THE TASK: Identify all lines of the data containing the string "inherited" and copy them.
-----
(** * Serializable and UiUtils.deepCopy: a shallow embedding

    The development embeds the two reference-tracking graph walkers of the
    repository, [Serializable.serialize] / [Serializable.deserialize]
    (serializable source) and [UiUtils.deepCopy] (src/deep_copy.ts), over an
    explicit model of the JavaScript object heap, and states the properties
    of the specification about them.

    Fragment of JavaScript that is modelled:
    - values are [undefined], [null], booleans, integer numbers, strings and
      references to heap objects (no functions, symbols, NaN or fractions);
      a number of a heap is an integer that a double holds exactly, and a
      numeral of a JSON text stands for the number it denotes, so that a
      statement about an arbitrary text is restricted to numerals of
      magnitude at most 2^53;
    - no modelled value can be called: an own property that hides a method
      the program calls ([hasOwnProperty], [toISOString], [push]) makes the
      call raise a TypeError, and the classes do not override these
      methods;
    - an object has a prototype (null, or the prototype of a class
      constructor), an internal slot (none, array, [[SetData]], [[MapData]],
      [[DateValue]]) and own enumerable string-keyed data properties, kept in
      property enumeration order (array indices ascending, then the other
      keys in insertion order);
    - strings are sequences of one-byte characters;
    - a JSON text is represented by its syntax tree, so [JSON.parse] never
      raises a syntax error on a text that the model can express;
    - the length of an array is one more than its largest index.
    Where a run leaves the fragment (an own property that shadows
    [constructor], a [__proto__] assignment that would install a heap object
    as prototype) the model answers [Unmodelled] instead of guessing. *)

From Stdlib Require Import ZArith Lia DecimalString DecimalNat.
From stdpp Require Import base option list strings.
From Stdlib Require Import Ascii.

Set Warnings "-register-all,-clear-no-such-hyp".


(** ** Outcomes of a call *)

Inductive error := TypeError | RangeError | SyntaxError.

Inductive outcome (A : Type) : Type :=
  | Ok (a : A)
  | Throw (e : error)
  | OutOfFuel
  | Unmodelled.
Arguments Ok {A} a.
Arguments Throw {A} e.
Arguments OutOfFuel {A}.
Arguments Unmodelled {A}.

#[global] Instance outcome_ret : MRet outcome := fun A a => Ok a.
#[global] Instance outcome_bind : MBind outcome := fun A B f m =>
  match m with
  | Ok a => f a
  | Throw e => Throw e
  | OutOfFuel => OutOfFuel
  | Unmodelled => Unmodelled
  end.

(** ** Values *)

(** object identity: the address of the object in the heap *)
Abbreviation loc := nat (only parsing).

Inductive value :=
  | VUndef
  | VNull
  | VBool (b : bool)
  | VNum (n : Z)
  | VStr (s : string)
  | VRef (l : loc).

#[global] Instance value_eq_dec : EqDecision value.
Proof. solve_decision. Defined.

(** [value && typeof value === 'object'] *)
Definition isObject (v : value) : bool :=
  match v with VRef _ => true | _ => false end.

(** ** Property lists in enumeration order *)

Definition is_digit (c : ascii) : bool :=
  let n := nat_of_ascii c in (48 <=? n)%nat && (n <=? 57)%nat.

Fixpoint digits_value (s : string) (acc : N) : N :=
  match s with
  | EmptyString => acc
  | String c r => digits_value r (10 * acc + N.of_nat (nat_of_ascii c - 48))%N
  end.

Fixpoint all_digits (s : string) : bool :=
  match s with
  | EmptyString => true
  | String c r => is_digit c && all_digits r
  end.

(** An array index is a canonical numeric string below 2^32 - 1. *)
Definition array_index (k : string) : option N :=
  match k with
  | EmptyString => None
  | String c r =>
      if all_digits k && (negb (Ascii.eqb c "0") || String.eqb r "")
         && (String.length k <=? 10)%nat
      then let n := digits_value k 0 in
           if (n <? 4294967295)%N then Some n else None
      else None
  end.

(** [key_before k0 k]: a new key [k] is enumerated before the present key
    [k0]. *)
Definition key_before (k0 k : string) : bool :=
  match array_index k, array_index k0 with
  | Some i, Some i0 => (i <? i0)%N
  | Some _, None => true
  | None, _ => false
  end.

Section props.
Context {A : Type}.

Fixpoint prop_get (ps : list (string * A)) (k : string) : option A :=
  match ps with
  | [] => None
  | (k0, v0) :: r => if decide (k0 = k) then Some v0 else prop_get r k
  end.

Definition has_own (ps : list (string * A)) (k : string) : bool :=
  bool_decide (is_Some (prop_get ps k)).

Fixpoint prop_update (ps : list (string * A)) (k : string) (v : A)
  : list (string * A) :=
  match ps with
  | [] => []
  | (k0, v0) :: r =>
      if decide (k0 = k) then (k0, v) :: r else (k0, v0) :: prop_update r k v
  end.

Fixpoint prop_insert (ps : list (string * A)) (k : string) (v : A)
  : list (string * A) :=
  match ps with
  | [] => [(k, v)]
  | (k0, v0) :: r =>
      if key_before k0 k then (k, v) :: (k0, v0) :: r
      else (k0, v0) :: prop_insert r k v
  end.

(** [o[k] = v] on an ordinary data property *)
Definition prop_set (ps : list (string * A)) (k : string) (v : A)
  : list (string * A) :=
  if has_own ps k then prop_update ps k v else prop_insert ps k v.
End props.

(** ** Classes, objects and the heap *)

Inductive brand := BObject | BArray | BSet | BMap | BDate.

#[global] Instance brand_eq_dec : EqDecision brand.
Proof. solve_decision. Defined.

(** A class constructor: its [name], the built-in prototype its prototype
    chain passes through (what [instanceof] observes), the property names
    its prototype chain defines below [Object.prototype], and whether the
    prototype carries the [Serializable.SERIALIZED_CLASS] symbol. *)
Record ctor := Ctor {
  cname : string;
  cbrand : brand;
  cmembers : list string;
  cmarked : bool
}.

#[global] Instance ctor_eq_dec : EqDecision ctor.
Proof. solve_decision. Defined.

(** Names every object with a non-null prototype inherits from
    [Object.prototype]. *)
Definition object_prototype_members : list string :=
  [ "constructor"; "hasOwnProperty"; "isPrototypeOf"; "propertyIsEnumerable";
    "toLocaleString"; "toString"; "valueOf"; "__proto__";
    "__defineGetter__"; "__defineSetter__"; "__lookupGetter__";
    "__lookupSetter__" ].

(** The built-in constructors.  The member lists are the names the
    ECMAScript standard library defines on the respective prototypes. *)
Definition Object_ctor : ctor := Ctor "Object" BObject [] false.

Definition Array_ctor : ctor :=
  Ctor "Array" BArray
    [ "at"; "concat"; "copyWithin"; "entries"; "every"; "fill"; "filter";
      "find"; "findIndex"; "findLast"; "findLastIndex"; "flat"; "flatMap";
      "forEach"; "includes"; "indexOf"; "join"; "keys"; "lastIndexOf"; "map";
      "pop"; "push"; "reduce"; "reduceRight"; "reverse"; "shift"; "slice";
      "some"; "sort"; "splice"; "toReversed"; "toSorted"; "toSpliced";
      "unshift"; "values"; "with" ] false.

Definition Set_ctor : ctor :=
  Ctor "Set" BSet
    [ "add"; "clear"; "delete"; "entries"; "forEach"; "has"; "keys"; "size";
      "values" ] false.

Definition Map_ctor : ctor :=
  Ctor "Map" BMap
    [ "clear"; "delete"; "entries"; "forEach"; "get"; "has"; "keys"; "set";
      "size"; "values" ] false.

Definition Date_ctor : ctor :=
  Ctor "Date" BDate
    [ "getDate"; "getDay"; "getFullYear"; "getHours"; "getMilliseconds";
      "getMinutes"; "getMonth"; "getSeconds"; "getTime"; "getTimezoneOffset";
      "getUTCDate"; "getUTCDay"; "getUTCFullYear"; "getUTCHours";
      "getUTCMilliseconds"; "getUTCMinutes"; "getUTCMonth"; "getUTCSeconds";
      "getYear"; "setDate"; "setFullYear"; "setHours"; "setMilliseconds";
      "setMinutes"; "setMonth"; "setSeconds"; "setTime"; "setUTCDate";
      "setUTCFullYear"; "setUTCHours"; "setUTCMilliseconds"; "setUTCMinutes";
      "setUTCMonth"; "setUTCSeconds"; "setYear"; "toDateString"; "toGMTString";
      "toISOString"; "toJSON"; "toLocaleDateString"; "toLocaleTimeString";
      "toTimeString"; "toUTCString" ] false.

(** [new Map([['Date', Date], ['Set', Set], ['Map', Map], ['Array', Array]])] *)
Definition builtin_classMap : list (string * ctor) :=
  [ ("Date", Date_ctor); ("Set", Set_ctor); ("Map", Map_ctor); ("Array", Array_ctor) ].

(** A host for concrete runs: an instant is identified with its ISO-8601
    rendering, and every value that is not a string gives the invalid
    date. *)
Definition iso_time : Type := string.

Definition iso_toISOString (t : iso_time) : option string :=
  if decide (t = "Invalid Date") then None else Some t.

Definition iso_newDate (v : value) : iso_time :=
  match v with VStr s => s | _ => "Invalid Date" end.

Section model.

(** The host's [Date]: instants, [Date.prototype.toISOString] (absent for an
    invalid date, where the host raises a RangeError) and the one-argument
    [Date] constructor on a value that is not a Date object. *)
Variable time : Type.
Variable toISOString : time -> option string.
Variable newDate : value -> time.

Inductive slot :=
  | SNone
  | SArray
  | SSet (items : list value)
  | SMap (entries : list (value * value))
  | SDate (t : time).

Record obj := Obj {
  proto : option ctor;
  oslot : slot;
  props : list (string * value)
}.

Abbreviation heap := (list obj).

Definition alloc (h : heap) (o : obj) : loc * heap := (List.length h, h ++ [o]).

(** [instance instanceof B] *)
Definition instanceof (o : obj) (b : brand) : bool :=
  match proto o with
  | Some c => bool_decide (cbrand c = b)
  | None => false
  end.

(** The name [k] is defined on [o] without being an own enumerable
    property: the [length] of an array, or a member of the prototype chain. *)
Definition inherited (o : obj) (k : string) : bool :=
  match oslot o, decide (k = "length") with
  | SArray, left _ => true
  | _, _ =>
      match proto o with
      | Some c => bool_decide (k ∈ object_prototype_members)
                  || bool_decide (k ∈ cmembers c)
      | None => false
      end
  end.

(** The property [k] is defined (not [undefined]) on [o], own or inherited:
    the negation of [typeof o[k] === "undefined"]. *)
Definition defined_on (o : obj) (k : string) : bool :=
  match prop_get (props o) k with
  | Some v => negb (bool_decide (v = VUndef))
  | None => inherited o k
  end.

(** [Set.prototype.add] and [Map.prototype.set] on the data of the slot
    (keys compared by SameValueZero, which is equality on modelled values) *)
Definition set_add (items : list value) (v : value) : list value :=
  if bool_decide (v ∈ items) then items else items ++ [v].

Fixpoint map_get (entries : list (value * value)) (k : value) : option value :=
  match entries with
  | [] => None
  | (k0, v0) :: r => if decide (k0 = k) then Some v0 else map_get r k
  end.

Fixpoint map_set (entries : list (value * value)) (k v : value)
  : list (value * value) :=
  match entries with
  | [] => [(k, v)]
  | (k0, v0) :: r =>
      if decide (k0 = k) then (k0, v) :: r else (k0, v0) :: map_set r k v
  end.

(** ** The class registry and the visited table *)

(** [Serializable.classMap : Map<string, Constructor>] *)
Definition classMap := list (string * ctor).

(** The visited table of the encoder, [seen : Map<T, string>], keyed by
    object identity, in insertion order. *)
Definition seen_table := list (loc * string).

Fixpoint seen_get (seen : seen_table) (l : loc) : option string :=
  match seen with
  | [] => None
  | (l0, id) :: r => if decide (l0 = l) then Some id else seen_get r l
  end.

(** Decimal rendering of [seen.size] inside the template literal *)
Definition show_nat (n : nat) : string := NilEmpty.string_of_uint (Nat.to_uint n).

Definition is_line_terminator (c : ascii) : bool :=
  bool_decide (nat_of_ascii c = 10) || bool_decide (nat_of_ascii c = 13).

(** [\s] on one-byte characters: tab to carriage return, the space and the
    no-break space *)
Definition is_space (c : ascii) : bool :=
  let n := nat_of_ascii c in
  bool_decide (9 ≤ n ≤ 13) || bool_decide (n = 32) || bool_decide (n = 160).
-----
RESULT:
Definition inherited (o : obj) (k : string) : bool :=
(** The property [k] is defined (not [undefined]) on [o], own or inherited:
  | None => inherited o k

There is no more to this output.